There has been significant upticks in extortion, often accompanied by ransomware. In these cases, cybercriminals may demand payment in exchange for returning system functionality or not exposing critical patient information. Numerous cybercrime groups are targeting healthcare today, such as LockBit 3.0, BianLian, Inc., and Medusa – who are collectively responsible for more than 50 unique compromises from January through April in 2024.

What healthcare organizations can do

To strengthen their defenses, healthcare organizations must adopt a proactive approach:

• Increase visibility

To protect your organization, you need complete visibility of both internal and external attack surfaces as they constantly evolve. This includes a clear understanding of data from endpoints, applications and identity sources across headquarters, data centers, cloud environments and remote locations. Collection of threat telemetry and monitoring across all these areas is critical.

• Reduce complexity

Consolidation and integration are key to simplifying your security architecture. Forensic investigation often reveals valuable information in logs, but this data is difficult to leverage when siloed or spread across too many disconnected systems. A fragmented approach to prevention, detection and response adds unnecessary complexity, making it harder to act quickly.

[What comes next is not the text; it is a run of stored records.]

(** * Robot arm visualizer: command engine, scene projector and colour shading

    A shallow embedding of [frontend/js/robot-visualizer.js] (class
    [RobotVisualizer]) and of the command ingestion of the application
    controller ([MultimodalRoboticsApp.loadRobotCommands]).

    Conventions of the embedding.
    - In the engine a JavaScript number is an exact rational ([Q], kept in
      lowest terms) or [NaN]; a missing object field is [Undefined].
      Rounding error, overflow and the infinities of IEEE doubles are not
      represented there.  The motion of a [move_to] is modelled twice more:
      over the reals with every operation rounded (module [Rounded], with
      the rounding of binary64 as an instance), and on the kernel's binary64
      values (module [F64]).
    - The engine object is a record; every method is a function from engine
      to engine.  [setTimeout] appends a callback to the host's timer queue,
      which is carried in the record; [requestAnimationFrame] is the host
      delivering [Frame] events.
    - Canvas drawing and DOM updates have no effect on the engine state and
      are left out of the engine; the exception that drawing can raise is
      modelled apart (module [Draw]). *)

From Stdlib Require Import QArith Qround Qabs Qreals Reals Psatz Lia List String Ascii ZArith Bool DecimalString.
From Stdlib Require PrimFloat.
From stdpp Require Import base list.
Import ListNotations.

• Drive real-time response

Technological advancements enable real-time responses by correlating telemetry from across your enterprise. Automating threat detection and prioritization helps security teams focus on the most critical issues, reducing manual effort and improving overall response times. This capability is essential for identifying and containing incidents before they escalate.

Escalating threats against the healthcare sector highlight an urgent need for enhanced cybersecurity measures. As attacks become more sophisticated, healthcare organizations must prioritize security to protect sensitive patient data and maintain operational continuity. By adopting proactive measures and staying informed about emerging threats – healthcare providers can better defend against the growing cyber risks to safeguard their critical operations.